Work order>
In the listing below, find the line with "(** The value" and the line with "Definition absolute_parent (kn". Repeat those two lines and all lines between them exactly.

===== Listed records =====

(* ===== verification/StateFile.v ===== *)
(** * Reading, replacing and recovering a state file
    ([meshlake-core/src/state_protection.rs])

    The Unix build.  A path is its text, since other names are made by appending
    to it; the system calls take its components. *)
From S2P Require Import Prelude Request Text Ext FileSystem StateProtection.
From Stdlib Require Import Ascii.
#[local] Open Scope Z_scope.

Abbreviation state_op E := (handler FileSystem E).
Definition io_failed {A} (m : io A) : state_op StateFileError A := convert IoFailed m.

(** ** Paths of a state file *)
Definition state_parent (path : list Component) : list Component :=
  match path_parent path with Some (c :: cs) => c :: cs | _ => [CurDir] end.
Definition suffixed_path (path suffix : string) : string := path ++ suffix.
Definition backup_path (path : string) : string := suffixed_path path ".bak".
Definition lock_path (path : string) : string := suffixed_path path ".lock".

(** Every prefix of the path that exists is checked. *)
Fixpoint reject_links (kn : Kernel) (current rest : list Component) : state_op StateFileError unit :=
  match rest with
  | [] => mret tt
  | component :: rest =>
      let current := current ++ [component] in
      match component with
      | Normal _ =>
          r ← attempt (symlink_metadata kn current);
          match (r : result IoErrorKind Metadata) with
          | Ok m =>
              if bool_decide (md_type m = IsSymlink) then lift (Err (IoFailed InvalidInput))
              else reject_links kn current rest
          | Err NotFound => mret tt
          | Err e => lift (Err (IoFailed e))
          end
      | _ => reject_links kn current rest
      end
  end.
Definition reject_symlink_path (kn : Kernel) (path : string) : state_op StateFileError unit :=
  if existsb (λ c, bool_decide (c = ParentDir)) (components path)
  then lift (Err (IoFailed InvalidInput))
  else reject_links kn [] (components path).
Definition restrict_state_file_permissions (kn : Kernel) (path : string)
    : state_op StateFileError unit :=
  reject_symlink_path kn path ;;
  io_failed (set_mode kn (components path) 384).

(** ** The lock *)
Definition verify_open_regular_state_file (kn : Kernel) (h : Handle)
    : state_op StateFileError Metadata :=
  m ← io_failed (handle_metadata kn h);
  lift (bail_if (negb (bool_decide (md_type m = IsFile))) (IoFailed InvalidData)) ;;
  mret m.
Definition acquire (kn : Kernel) (state_path : string) : state_op StateFileError Handle :=
  reject_symlink_path kn state_path ;;
  io_failed (create_dir_all kn (state_parent (components state_path))) ;;
  reject_symlink_path kn state_path ;;
  let lock := lock_path state_path in
  reject_symlink_path kn lock ;;
  file ← io_failed (open_or_create_nofollow kn (components lock));
  verify_open_regular_state_file kn file ;;
  restrict_state_file_permissions kn lock ;;
  convert (λ _, LockFailed) (try_lock_exclusive kn file) ;;
  mret file.
(** Dropping the lock. *)
Definition release {E} (kn : Kernel) (file : Handle) : state_op E unit :=
  attempt (unlock kn file) ;; mret tt.

(** ** Reading *)
Definition read_open_state_file (kn : Kernel) (file : Handle) (m : Metadata) (maximum : Z)
    : state_op StateFileError bytes :=
  lift (bail_if (maximum <? md_len m) (IoFailed InvalidData)) ;;
  bs ← io_failed (read_up_to kn file (maximum + 1));
  lift (bail_if (maximum <? len bs) (IoFailed InvalidData)) ;;
  mret bs.

Section state_file.
Context `{UuidLib} `{!UuidText} `{StateLib} `{!Serde ProtectedStateEnvelope}.

Definition temporary_path (path : string) (fresh : Uuid) : string :=
  suffixed_path path (".tmp-" ++ uuid_to_string fresh).
Definition read_protected_state_file_with_validation {T E} `{!Serde T} (wrap : StateFileError → E)
    (kn : Kernel) (path : string) (purpose : bytes) (maximum : Z)
    (validate_metadata : Metadata → result E unit) : state_op E (DecodedState T) :=
  convert wrap (reject_symlink_path kn path) ;;
  file ← convert wrap (io_failed (open_nofollow kn (components path)));
  m ← convert wrap (verify_open_regular_state_file kn file);
  lift (bail_if (maximum <? md_len m) (wrap (IoFailed InvalidData))) ;;
  lift (validate_metadata m) ;;
  bs ← convert wrap (read_open_state_file kn file m maximum);
  lift (map_err (λ e, wrap (ProtectionFailed e)) (decode_protected_state bs purpose)).
Definition read_protected_state_file {T} `{!Serde T} (kn : Kernel) (path : string)
    (purpose : bytes) (maximum : Z) : state_op StateFileError (DecodedState T) :=
  read_protected_state_file_with_validation (λ e, e) kn path purpose maximum (λ _, Ok tt).

(** ** Replacing *)
Definition replace_state_file (kn : Kernel) (temporary path : string)
    : state_op StateFileError unit :=
  reject_symlink_path kn temporary ;;
  reject_symlink_path kn path ;;
  io_failed (rename kn (components temporary) (components path)).
Definition sync_state_parent (kn : Kernel) (parent : list Component)
    : state_op StateFileError unit :=
  directory ← io_failed (open_file kn parent);
  io_failed (sync_all kn directory).
(** [if result.is_err() && temporary.exists()]: the temporary is removed. *)
Definition cleaning_up {A} (kn : Kernel) (temporary : string) (m : state_op StateFileError A)
    : state_op StateFileError A :=
  r ← attempt m;
  (if is_ok (r : result StateFileError A) then mret tt else
   there ← path_exists kn (components temporary);
   if (there : bool)
   then removed ← attempt (remove_file kn (components temporary)); mret (const tt (removed : result IoErrorKind unit))
   else mret tt) ;;
  lift r.
Definition write_protected_state_file_with {T} `{!Serde T} (kn : Kernel) (fresh : Uuid)
    (random : option bytes) (path : string) (value : T) (purpose : bytes)
    (protection : StateProtection) : state_op StateFileError unit :=
  reject_symlink_path kn path ;;
  let parent := state_parent (components path) in
  io_failed (create_dir_all kn parent) ;;
  let temporary := temporary_path path fresh in
  reject_symlink_path kn temporary ;;
  cleaning_up kn temporary (
    file ← io_failed (create_new kn 438 (components temporary));
    restrict_state_file_permissions kn temporary ;;
    encoded ← lift (map_err ProtectionFailed
                      (encode_protected_state_with random value purpose protection));
    io_failed (write_all kn file encoded) ;;
    io_failed (sync_all kn file) ;;
    replace_state_file kn temporary path ;;
    restrict_state_file_permissions kn path ;;
    sync_state_parent kn parent).
Definition write_protected_state_file {T} `{!Serde T} (kn : Kernel) (fresh : Uuid) (path : string)
    (value : T) (purpose : bytes) : state_op StateFileError unit :=
  write_protected_state_file_with kn fresh None path value purpose platform_default.

(** ** Recovering *)
Definition install_recovery_temporary_file (kn : Kernel) (temporary path : string)
    : state_op StateFileError unit :=
  io_failed (hard_link kn (components temporary) (components path)) ;;
  io_failed (remove_file kn (components temporary)).
Definition install_recovered_backup_bytes (kn : Kernel) (fresh : Uuid) (path backup : string)
    (bs : bytes) : state_op StateFileError unit :=
  reject_symlink_path kn path ;;
  let parent := state_parent (components path) in
  io_failed (create_dir_all kn parent) ;;
  let temporary := temporary_path path fresh in
  reject_symlink_path kn temporary ;;
  cleaning_up kn temporary (
    file ← io_failed (create_new kn 384 (components temporary));
    restrict_state_file_permissions kn temporary ;;
    io_failed (write_all kn file bs) ;;
    io_failed (sync_all kn file) ;;
    install_recovery_temporary_file kn temporary path ;;
    restrict_state_file_permissions kn path ;;
    installed ← io_failed (open_nofollow kn (components path));
    m ← verify_open_regular_state_file kn installed;
    lift (bail_if (negb (md_len m =? len bs)) (IoFailed InvalidData)) ;;
    installed_bytes ← read_open_state_file kn installed m (len bs);
    lift (bail_if (bool_decide (installed_bytes ≠ bs)) (IoFailed InvalidData)) ;;
    io_failed (remove_file kn (components backup)) ;;
    sync_state_parent kn parent).
Definition recover_protected_state_file_with_validation {E} (wrap : StateFileError → E)
    (kn : Kernel) (fresh : Uuid) (path : string) (maximum : Z)
    (validate_backup : Metadata → bytes → result E unit) : state_op E unit :=
  convert wrap (reject_symlink_path kn path) ;;
  primary ← attempt (symlink_metadata kn (components path));
  match (primary : result IoErrorKind Metadata) with
  | Ok _ => mret tt
  | Err NotFound =>
      let backup := backup_path path in
      convert wrap (reject_symlink_path kn backup) ;;
      opened ← attempt (open_nofollow kn (components backup));
      match (opened : result IoErrorKind Handle) with
      | Err NotFound => mret tt
      | Err e => lift (Err (wrap (IoFailed e)))
      | Ok file =>
          m ← convert wrap (verify_open_regular_state_file kn file);
          bs ← convert wrap (read_open_state_file kn file m maximum);
          lift (validate_backup m bs) ;;
          convert wrap (install_recovered_backup_bytes kn fresh path backup bs)
      end
  | Err e => lift (Err (wrap (IoFailed e)))
  end.
Definition recover_protected_state_file (kn : Kernel) (fresh : Uuid) (path : string)
    : state_op StateFileError unit :=
  recover_protected_state_file_with_validation (λ e, e) kn fresh path MAX_GENERIC_RECOVERY_BYTES
    (λ _ _, Ok tt).
(** On Unix nothing is left to remove. *)
Definition cleanup_stale_state_backup (kn : Kernel) (path : string) : state_op StateFileError unit :=
  reject_symlink_path kn path.
End state_file.

(** ** Key providers *)
Definition provider_failed {A} (m : io A) : state_op StateProtectionError A :=
  convert (λ _, ProviderInvalid) m.
Definition exact_master_key (bs : bytes) : result StateProtectionError bytes :=
  ok_or (try_into LINUX_MASTER_KEY_LEN bs) ProviderInvalid.
Definition read_provider_key_file (kn : Kernel) (path : list Component)
    : state_op StateProtectionError bytes :=
  bs ← convert (λ _, ProviderInvalid) (read_secret_file_no_follow kn path false);
  lift (bail_if (MAX_PROVIDER_KEY_FILE_BYTES <? len bs) ProviderInvalid) ;;
  mret bs.
Definition load_systemd_credential_from_directory (kn : Kernel) (name : string)
    (directory : list Component) : state_op StateProtectionError bytes :=
  match components name with
  | [Normal plain] =>
      bs ← read_provider_key_file kn (directory ++ [Normal plain]);
      lift (exact_master_key bs)
  | _ => lift (Err ProviderInvalid)
  end.
(** The value of [CREDENTIALS_DIRECTORY] is an argument. *)
Definition load_systemd_credential (kn : Kernel) (credentials : option string) (name : string)
    : state_op StateProtectionError bytes :=
  directory ← lift (ok_or credentials ProviderInvalid);
  lift (bail_if (negb (is_absolute (components directory))) ProviderInvalid) ;;
  load_systemd_credential_from_directory kn name (components directory).
Definition absolute_parent (kn : Kernel) (path : list Component)
    : state_op StateProtectionError location :=
  let parent := default [CurDir] (path_parent path) in
  provider_failed (create_dir_all kn parent) ;;
  provider_failed (canonicalize kn parent).
Definition reject_key_beside_state (kn : Kernel) (state_path key_path : list Component)
    : state_op StateProtectionError unit :=
  state_directory ← absolute_parent kn state_path;
  key_directory ← provider_failed (canonicalize kn (default [CurDir] (path_parent key_path)));
  lift (bail_if (bool_decide (state_directory = key_directory)) ProviderInvalid).
Definition from_provider_with_plaintext_migration (kn : Kernel) (credentials : option string)
    (state_path : string) (provider : StateKeyProvider) (allow : bool)
    : state_op StateProtectionError StateProtection :=
  match provider with
  | SystemdCredential name =>
      key ← load_systemd_credential kn credentials name;
      mret (linux_master_key_with_migration key LinuxSystemdCredential allow)
  | RestrictedFile path =>
      reject_key_beside_state kn (components state_path) (components path) ;;
      bs ← convert (λ _, ProviderInvalid) (read_restricted_secret_file kn (components path));
      key ← lift (exact_master_key bs);
      mret (linux_master_key_with_migration key LinuxRestrictedExternalKeyFile allow)
  end.
Definition from_provider (kn : Kernel) (credentials : option string) (state_path : string)
    (provider : StateKeyProvider) : state_op StateProtectionError StateProtection :=
  from_provider_with_plaintext_migration kn credentials state_path provider false.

=====

Answer space>
(** The value of [CREDENTIALS_DIRECTORY] is an argument. *)
Definition load_systemd_credential (kn : Kernel) (credentials : option string) (name : string)
    : state_op StateProtectionError bytes :=
  directory ← lift (ok_or credentials ProviderInvalid);
  lift (bail_if (negb (is_absolute (components directory))) ProviderInvalid) ;;
  load_systemd_credential_from_directory kn name (components directory).
Definition absolute_parent (kn : Kernel) (path : list Component)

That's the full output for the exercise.